Load balancing Philips Healthcare Radiology Information System (RIS) / WIM

Updated on October 22, 2025
Published on August 15, 2023

Benefits of load balancing Philips RIS/WIM

The three main benefits of load balancing a Philips Radiology Information System (RIS) or Workflow Information Management (WIM) platform are greater resilience, performance, and capacity management:

  1. High Availability (HA): Load balancing ensures continuous operation and minimizes downtime. It constantly monitors the health of all application servers. If one server fails, the load balancer automatically redirects all incoming traffic to the remaining healthy servers, preventing service disruption and ensuring radiologists and clinicians always have access to critical patient data and images (studies). It allows for essential maintenance, upgrades, or patches to be performed on individual servers without taking the entire system offline, as traffic can be temporarily rerouted away from the server undergoing work.
  2. Optimized performance: By intelligently distributing network requests (like image viewing or reporting requests) across multiple servers, the load balancer prevents any single server from becoming overwhelmed. It avoids service delays and system slowdowns, especially during peak usage periods (e.g., high-volume hours in the Emergency Department). This distribution ensures each request is handled by the server with the least load, leading to quicker response times for users and faster processing of imaging studies, which is crucial for timely diagnosis and patient care.
  3. Scalability: Load balancing allows the RIS/WIM platform to handle increasing workloads and future growth without major overhauls. As the volume of imaging studies or the number of users grows, new servers can be easily added to the existing pool. The load balancer instantly includes the new resources in the distribution logic, allowing the system to scale its capacity seamlessly. It ensures that all available computing resources are utilized efficiently, balancing the workload to maximize throughput and making the system capable of adapting to changing demands over time.

About Philips Healthcare RIS / WIM

Philips Radiology Information System (RIS) / Workflow Information Management (WIM) is a precision platform that enables enterprise-wide reading, distribution and archiving of medical images and associated data.

This single, multi-functional workspace allows radiologists to enhance the quality of their reporting, enable more effective collaboration, and improve patient care. 

How to load balance Philips Healthcare RIS / WIM

The load balancer can be deployed in four fundamental ways: Layer 4 DR mode, Layer 4 NAT mode, Layer 4 SNAT mode, and Layer 7 Reverse Proxy (Layer 7 SNAT mode).
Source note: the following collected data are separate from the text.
(** * Wake-on-demand proxy (src/server.js): model and verification

    The proxy listens on the game port, looks at the first chunk a client
    sends and, when the backing server is down, restarts its deployment
    through the control-plane API.  The shared state is the pair of module
    variables [restarting] / [lastWake]; connection handlers are [async]
    functions that interleave at their [await]s on Node's single thread.

    Layout of the development:
    - [Js]      : the fragment of JavaScript values the code manipulates
                  (parsed JSON, [undefined], property access, truthiness,
                  abrupt completion);
    - [Config]  : the start-up configuration check (lines 8-19, 190);
    - [Http]    : replies of the outbound requests and the three wrappers
                  [isServerRunning], [fetchLatestDeployment],
                  [restartDeployment] (lines 29-125);
    - [Proxy]   : the connection handler as an event-driven transition
                  system over the shared state (lines 128-188);
    - theorems.

    What the model takes for granted: [Date.now()] never goes backwards;
    a run of synchronous code takes no time (the clock moves between
    turns of the event loop only); a timer fires no earlier than its
    delay; writing to and closing a socket never fails; console output is
    left out. *)

From Stdlib Require Import ZArith Ascii String List Bool Lia.
From stdpp Require Import base option gmap strings list fin_maps.

Local Set Warnings "-register-all".
Local Open Scope Z_scope.
Local Open Scope string_scope.
Local Open Scope list_scope.

(* ===================================================================== *)
(** ** JavaScript values *)
(* ===================================================================== *)

Module Js.

(** What [JSON.parse] can return.  Numbers are kept as integers: the code
    only ever tests a number for truthiness (zero or not). Objects are
    association lists in which the first binding of a key is the one
    a property read sees. *)
Inductive json : Type :=
  | JNull
  | JBool (b : bool)
  | JNum (n : Z)
  | JStr (s : string)
  | JArr (items : list json)
  | JObj (fields : list (string * json)).

(** The value of an expression: a JSON value or [undefined]. *)
Inductive value : Type :=
  | Undefined
  | Val (j : json).

(** Completion of a piece of code: it returns normally or throws.  The
    thrown object itself is never inspected by the program (only its
    [message] is logged), so it is not represented. *)
Inductive completion (A : Type) : Type :=
  | Normal (a : A)
  | Thrown.
Arguments Normal {A} a.
Arguments Thrown {A}.

Definition bind {A B} (c : completion A) (k : A -> completion B) : completion B :=
  match c with
  | Normal a => k a
  | Thrown => Thrown
  end.

Notation "x <- c ;; k" := (bind c (fun x => k))
  (at level 100, c at next level, right associativity).

(** [try { c } catch { h }] *)
Definition try_catch {A} (c : completion A) (h : A) : A :=
  match c with
  | Normal a => a
  | Thrown => h
  end.

Fixpoint assoc (k : string) (fields : list (string * json)) : value :=
  match fields with
  | [] => Undefined
  | (k', v) :: rest => if String.eqb k k' then Val v else assoc k rest
  end.

Definition has_key (k : string) (fields : list (string * json)) : bool :=
  match assoc k fields with
  | Undefined => false
  | Val _ => true
  end.

(** [v.name] for a property [name] that is neither an index nor [length]
    nor inherited from a prototype ([errors], [data], [deployments],
    [edges], [node], [id], [status]).  Reading a property of [null] or
    [undefined] throws a TypeError; primitives and arrays have no such
    property. *)
Definition get (v : value) (name : string) : completion value :=
  match v with
  | Undefined => Thrown
  | Val JNull => Thrown
  | Val (JObj fields) => Normal (assoc name fields)
  | Val _ => Normal Undefined
  end.

(** [v.length] *)
Definition get_length (v : value) : completion value :=
  match v with
  | Undefined => Thrown
  | Val JNull => Thrown
  | Val (JArr items) => Normal (Val (JNum (Z.of_nat (List.length items))))
  | Val (JStr s) => Normal (Val (JNum (Z.of_nat (String.length s))))
  | Val (JObj fields) => Normal (assoc "length" fields)
  | Val _ => Normal Undefined
  end.

(** [v[0]] *)
Definition get_first (v : value) : completion value :=
  match v with
  | Undefined => Thrown
  | Val JNull => Thrown
  | Val (JArr items) =>
      Normal (match items with [] => Undefined | x :: _ => Val x end)
  | Val (JStr s) =>
      Normal (match s with
              | EmptyString => Undefined
              | String a _ => Val (JStr (String a EmptyString))
              end)
  | Val (JObj fields) => Normal (assoc "0" fields)
  | Val _ => Normal Undefined
  end.

(** ToBoolean *)
Definition truthy (v : value) : bool :=
  match v with
  | Undefined => false
  | Val JNull => false
  | Val (JBool b) => b
  | Val (JNum n) => negb (Z.eqb n 0)
  | Val (JStr s) => negb (String.eqb s "")
  | Val (JArr _) => true
  | Val (JObj _) => true
  end.

(** Whether converting a parsed value to a string throws.  For an object
    the conversion goes through its [toString]; an own [toString] field
    coming from JSON is never callable, and the fallback [valueOf] yields
    an object again, so the conversion throws a TypeError.  An array is
    joined, which converts its elements ([null] elements become the empty
    string).  Every other value converts. *)
Fixpoint unprintable (j : json) : bool :=
  match j with
  | JObj fields => has_key "toString" fields
  | JArr items => existsb unprintable items
  | _ => false
  end.

(** Interpolating a value into a template literal converts it to a
    string. *)
Definition interpolate (v : value) : completion unit :=
  match v with
  | Undefined => Normal tt
  | Val j => if unprintable j then Thrown else Normal tt
  end.

End Js.

(* ===================================================================== *)
(** ** Start-up configuration check (lines 8-19 and 190) *)
(* ===================================================================== *)

Module Config.

(** The four entries of [process.env] the module reads at load time; an
    entry that is not set reads as [undefined], here [None]. *)
Record env : Type := {
  PROJECT_ID : option string;
  ENVIRONMENT_ID : option string;
  SERVICE_ID : option string;
  RAILWAY_API_TOKEN : option string
}.

(** [!x] for [x] a string or [undefined]: true exactly when [x] is falsy. *)
Definition falsy (x : option string) : bool :=
  match x with
  | None => true
  | Some s => String.eqb s ""
  end.

Definition PORT : Z := 25565.

Inductive outcome : Type :=
  | Exit (code : Z)        (* process.exit(code), nothing after it runs *)
  | Listening (port : Z).  (* server.listen(port) was reached *)

Definition startup (e : env) : outcome :=
  if falsy (PROJECT_ID e) || falsy (ENVIRONMENT_ID e)
     || falsy (SERVICE_ID e) || falsy (RAILWAY_API_TOKEN e)
  then Exit 1
  else Listening PORT.

(** A value is absent when the variable is not set, present when it is
    set (to any string), and usable when it is set to a non-empty string. *)
Definition absent (x : option string) : Prop := x = None.
Definition present (x : option string) : Prop := exists v, x = Some v.
Definition usable (x : option string) : Prop :=
  exists v, x = Some v /\ v <> "".

End Config.

(* ===================================================================== *)
(** ** Outbound requests and the three wrappers (lines 29-125) *)
(* ===================================================================== *)

Module Http.
Import Js.

(** What one [fetch] followed by [res.json()] can produce.  Between the two
    awaits the wrappers touch no shared state, so a round trip is one
    reply: the request fails ([fetch] rejects), or a response arrives whose
    body either fails to parse ([res.json()] rejects) or parses. *)
Inductive body : Type :=
  | Malformed
  | Parsed (j : json).

Inductive reply : Type :=
  | NetworkError
  | Response (status : Z) (b : body).

(** [res.ok] *)
Definition ok (status : Z) : bool := Z.leb 200 status && Z.ltb status 300.

(** [await res.json()] *)
Definition res_json (b : body) : completion value :=
  match b with
  | Malformed => Thrown
  | Parsed j => Normal (Val j)
  end.

(** Lines 29-55.  Console output is not modelled; reading [data.status] is
    kept because it can throw. *)
Definition isServerRunning (r : reply) : bool :=
  try_catch
    (match r with
     | NetworkError => Thrown
     | Response status b =>
         if negb (ok status) then Normal false
         else
           data <- res_json b ;;
           _ <- get data "status" ;;
           Normal true
     end)
    false.

(** Lines 79-97: the part of [fetchLatestDeployment] after the request was
    sent.  [return null] is [Val JNull]. *)
Definition fetchLatestDeployment (r : reply) : completion value :=
  match r with
  | NetworkError => Thrown
  | Response _ b =>
      data <- res_json b ;;
      errors <- get data "errors" ;;
      if truthy errors then Normal (Val JNull)
      else
        d <- get data "data" ;;
        deployments <- get d "deployments" ;;
        edges <- get deployments "edges" ;;
        len <- get_length edges ;;
        if negb (truthy len) then Normal (Val JNull)
        else
          first <- get_first edges ;;
          get first "node"
  end.

(** Lines 102-106: building the mutation text interpolates the id. *)
Definition restartDeployment_request (deploymentId : value) : completion unit :=
  interpolate deploymentId.

(** Lines 108-124: the part of [restartDeployment] after the request was
    sent. *)
Definition restartDeployment_reply (r : reply) : completion bool :=
  match r with
  | NetworkError => Thrown
  | Response _ b =>
      data <- res_json b ;;
      errors <- get data "errors" ;;
      if truthy errors then Normal false else Normal true
  end.

Definition restartDeployment (deploymentId : value) (r : reply) : completion bool :=
  _ <- restartDeployment_request deploymentId ;;
  restartDeployment_reply r.

End Http.

(* ===================================================================== *)
(** ** The connection handler (lines 23-26 and 128-188) *)
(* ===================================================================== *)

Module Proxy.
Import Js Http.

Definition COOLDOWN_MS : Z := 60000.

(** *** First chunk: lines 131-142 *)

(** The class [\w] of a regular expression without the [u] flag. *)
Definition is_word (a : ascii) : bool :=
  let n := Z.of_nat (nat_of_ascii a) in
  (Z.leb 48 n && Z.leb n 57) || (Z.leb 65 n && Z.leb n 90)
  || Z.eqb n 95 || (Z.leb 97 n && Z.leb n 122).

(** [data.toString("utf8").replace(/[^\w]/g, "")].  The chunk is its bytes.
    Decoding maps a byte below 128 to the same character wherever it
    stands, and whatever the decoder makes of the bytes from 128 up (a
    character beyond ASCII or a replacement character) is not in [\w]; so
    the result is the word bytes of the chunk, in order. *)
Fixpoint username (data : string) : string :=
  match data with
  | EmptyString => EmptyString
  | String a rest =>
      if is_word a then String a (username rest) else username rest
  end.

(** [hay.includes(needle)] *)
Fixpoint includes (needle hay : string) : bool :=
  String.prefix needle hay ||
  match hay with
  | EmptyString => false
  | String _ rest => includes needle rest
  end.

Definition newline : string := String "010"%char EmptyString.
For RIS / WIM, both Layer 4 DR mode and Layer 7 Reverse Proxy mode are used. 

Virtual service (VIP) requirements

To provide load balancing and HA for RIS/WIM, the following VIPs are required:

Ref. VIP Name Mode/Type Port(s) Persistence Health Check
VIP 1 RIS Layer 7 Reverse Proxy 80 None No Checks, Always on
VIP 1 – B1 RIS_EM Backend only HTTP cookie HTTPS (GET)
VIP 1 – B2 RIS_IM Backend only HTTP cookie HTTPS (GET)
VIP 1 – B3 RIS_ServicesWS Backend only HTTP cookie HTTPS (GET)
VIP 1 – B4 RIS_Auth Backend only None HTTPS (GET)
VIP 1 – B5 RIS_WS Backend only None HTTPS (GET)
VIP 1 – B6 RIS_WEB Backend only None HTTPS (GET)
VIP 1 – B7 RIS_IWEB_sms Backend only HTTP cookie HTTPS (GET)
VIP 1 – B8 RIS_IWEB_gbad Backend only HTTP cookie HTTPS (GET)
VIP 1 – B9 RIS_IWEBP_ws Backend only HTTP cookie ICMP Ping
VIP 2 Patient_Assistance Layer 7 Reverse Proxy 80 None HTTPS (GET)
VIP 3 R2I Layer 4 DR *(all ports) None External script
VIP 4 EIS Layer 4 DR *(all ports) Source IP HTTPS (GET)
VIP 5 External_SMS Layer 7 Reverse Proxy 80 HTTP cookie Connect to Port

Load balancing deployment concept

DC Philips WIM RIS, Network Diagram, Loadbalancer.org

About Layer 4 DR mode load balancing

One-arm direct routing (DR) mode is a very high performance solution that requires little change to your existing infrastructure.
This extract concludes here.